- _TASK ITEM_:
Every line in the records below with the string "matched" is to be copied out.

(Saved data entries)
#####

(** Each count of [run_quality_checks] lies between 0 and the number of
    rows of the referring table (a row is counted once, however many rows
    the join gives), and it is 0 exactly when referential integrity holds:
    every referring row has a foreign key, and it is the key of a row of
    the referenced table. *)
Theorem quality_counts_zero_iff (ss : list sale) (so : list order)
  (sc : list customer) (sp : list product) :
  (0 ≤ Silver.missing_customers so sc ≤ sql_count so
   ∧ (Silver.missing_customers so sc = 0
      ↔ ∀ o, o ∈ so → is_Some (so_CustomerId o)
                      ∧ ∃ c, c ∈ sc ∧ sc_CustomerId c = so_CustomerId o))
  ∧ (0 ≤ Silver.missing_orders ss so ≤ sql_count ss
     ∧ (Silver.missing_orders ss so = 0
        ↔ ∀ s, s ∈ ss → is_Some (ss_OrderId s)
                        ∧ ∃ o, o ∈ so ∧ so_OrderId o = ss_OrderId s))
  ∧ (0 ≤ Silver.missing_products ss sp ≤ sql_count ss
     ∧ (Silver.missing_products ss sp = 0
        ↔ ∀ s, s ∈ ss → is_Some (ss_ProductId s)
                        ∧ ∃ p, p ∈ sp ∧ sp_ProductId p = ss_ProductId s)).
Proof.
  rewrite missing_customers_dangling, missing_orders_dangling,
    missing_products_dangling.
  split_and!; (apply dangling_count_bounds || apply dangling_count_zero).
Qed.

End integrity_counts.

(** * The conformed fact table, whatever the keys *)

Section fact_rows.
Context `{Engine}.

Lemma elem_of_fact_sales_join ss so sc sp c j :
  j ∈ Silver.fact_sales_join ss so sc sp c ↔
  ∃ s o cu p co,
    j = (s, o, cu, p, co) ∧ s ∈ ss
    ∧ matched (λ s o, sql_eq (ss_OrderId s) (so_OrderId o)) s so o
    ∧ matched (λ o cu, sql_eq (o ≫= so_CustomerId) (sc_CustomerId cu)) o sc cu
    ∧ matched (λ s p, sql_eq (ss_ProductId s) (sp_ProductId p)) s sp p
    ∧ matched (λ cu co, sql_eq (cu ≫= sc_Country) (c_Country co)) cu c co.
Proof.
  unfold Silver.fact_sales_join. rewrite elem_of_left_join.
  destruct j as [[[[s o] cu] p] co]. simpl.
  rewrite elem_of_left_join. simpl. rewrite elem_of_left_join. simpl.
  rewrite elem_of_left_join. simpl. split.
  - intros ((((Hs & Ho) & Hcu) & Hp) & Hco).
    exists s, o, cu, p, co. by split_and!.
  - intros (s' & o' & cu' & p' & co' & [= -> -> -> -> ->] & Hs & Ho & Hcu
            & Hp & Hco).
    by split_and!.
Qed.
Lemma Admit_ends_in a attributes out :
  Admit a attributes = Some out →
  ends_in ActiveDeadlineSecondsOverrideAnnotation Quote a attributes out.
Proof.
  destruct (Admit_early a attributes)
    as [(cfg & pod & Happ)|[->|(cfg & g & Hcfg & Hres & Hsub & Hobj & ->)]].
  - rewrite (Admit_applicable _ _ _ _ Happ).
    destruct (lookup_namespace a (admission.GetNamespace attributes))
      as [[ns|msg]|] eqn:Hlook.
    + destruct (annotation ActiveDeadlineSecondsOverrideAnnotation ns)
        as [raw|] eqn:Hann.
      * destruct (strconv.ParseInt raw) as [v|err] eqn:Hparse.
        -- rewrite (resolver_applies _ _ _ _ _ _ Hlook Hann Hparse).
           destruct (api.ActiveDeadlineSecondsOverride cfg);
             intros [= <-]; by eapply ends_override.
        -- rewrite (resolver_malformed _ _ _ _ _ _ Hlook Hann Hparse).
           intros [= <-]. by eapply ends_malformed.
      * rewrite (resolver_no_override _ _ _ _ Hlook Hann).
        destruct (api.ActiveDeadlineSecondsOverride cfg) as [d|] eqn:Hdefault;
          intros [= <-]; [by eapply ends_default|by eapply ends_nothing].
    + rewrite (resolver_lookup_fails _ _ _ _ Hlook).
      intros [= <-]. by eapply ends_lookup_failed.
    + by rewrite (resolver_panics _ _ _ Hlook).
  - intros [= <-]. constructor.
  - intros [= <-]. by eapply ends_mismatch.
Qed.

Lemma type_mismatch_helper a cfg attributes gosyntax :
  config a = Some cfg →
  admission.GetResource attributes = kapi.Resource "pods" →
  admission.GetSubresource attributes = "" →
  admission.GetObject attributes = kapi.OtherObject gosyntax →
  Admit a attributes
  = Some {| object := kapi.OtherObject gosyntax; effects := [];
            returned :=
              Some (NewForbidden attributes
                      (Errorf ("unexpected object: " +:+ gosyntax))) |}.
Proof.
  intros Hcfg Hres Hsub Hobj. unfold Admit. rewrite Hcfg, Hres, Hsub, Hobj.
  by rewrite bool_decide_eq_false_2 by (intros H; by apply H).
Qed.
(** How many rows hold a label once the labels above [k] have moved down. *)
Lemma count_lbl_relabel k j zr :
  count_lbl j (map (relabel k) zr) =
    if Nat.ltb j k then count_lbl j zr
    else if Nat.eqb j k then count_lbl k zr + count_lbl (S k) zr
    else count_lbl (S j) zr.
Proof.
  unfold count_lbl. rewrite countb_map.
  destruct (Nat.ltb j k) eqn:E1; [|destruct (Nat.eqb j k) eqn:E2].
  - apply Nat.ltb_lt in E1. apply countb_ext. intros _ [i|] _; [|done].
    unfold relabel, py_gt, py_eq.
    destruct (Nat.ltb k i) eqn:E; [apply Nat.ltb_lt in E|apply Nat.ltb_ge in E].
    + destruct (Nat.eqb_spec (i - 1) j), (Nat.eqb_spec i j); try done; lia.
    + done.
  - apply Nat.eqb_eq in E2. subst j. apply countb_split. intros [i|]; [|done].
    unfold relabel, py_gt, py_eq.
    destruct (Nat.ltb k i) eqn:E; [apply Nat.ltb_lt in E|apply Nat.ltb_ge in E].
    + destruct (Nat.eqb_spec (i - 1) k), (Nat.eqb_spec i k),
        (Nat.eqb_spec i (S k)); lia.
    + destruct (Nat.eqb_spec i k), (Nat.eqb_spec i (S k)); lia.
  - apply Nat.ltb_ge in E1. apply Nat.eqb_neq in E2.
    apply countb_ext. intros _ [i|] _; [|done].
    unfold relabel, py_gt, py_eq.
    destruct (Nat.ltb k i) eqn:E; [apply Nat.ltb_lt in E|apply Nat.ltb_ge in E].
    + destruct (Nat.eqb_spec (i - 1) j), (Nat.eqb_spec i (S j)); lia.
    + destruct (Nat.eqb_spec i j), (Nat.eqb_spec i (S j)); lia.
Qed.

Lemma countb_none {A} (p : A -> bool) l :
  (forall i x, l !! i = Some x -> p x = false) -> countb p l = 0.
Proof.
  intros H. rewrite (countb_ext p (fun _ => false) l H). clear H.
  induction l as [|x l IH]; [done|]. by rewrite countb_cons, IH.
Qed.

#####

- _OUTPUT_:
    ∧ matched (λ s o, sql_eq (ss_OrderId s) (so_OrderId o)) s so o
    ∧ matched (λ o cu, sql_eq (o ≫= so_CustomerId) (sc_CustomerId cu)) o sc cu
    ∧ matched (λ s p, sql_eq (ss_ProductId s) (sp_ProductId p)) s sp p
    ∧ matched (λ cu co, sql_eq (cu ≫= sc_Country) (c_Country co)) cu c co.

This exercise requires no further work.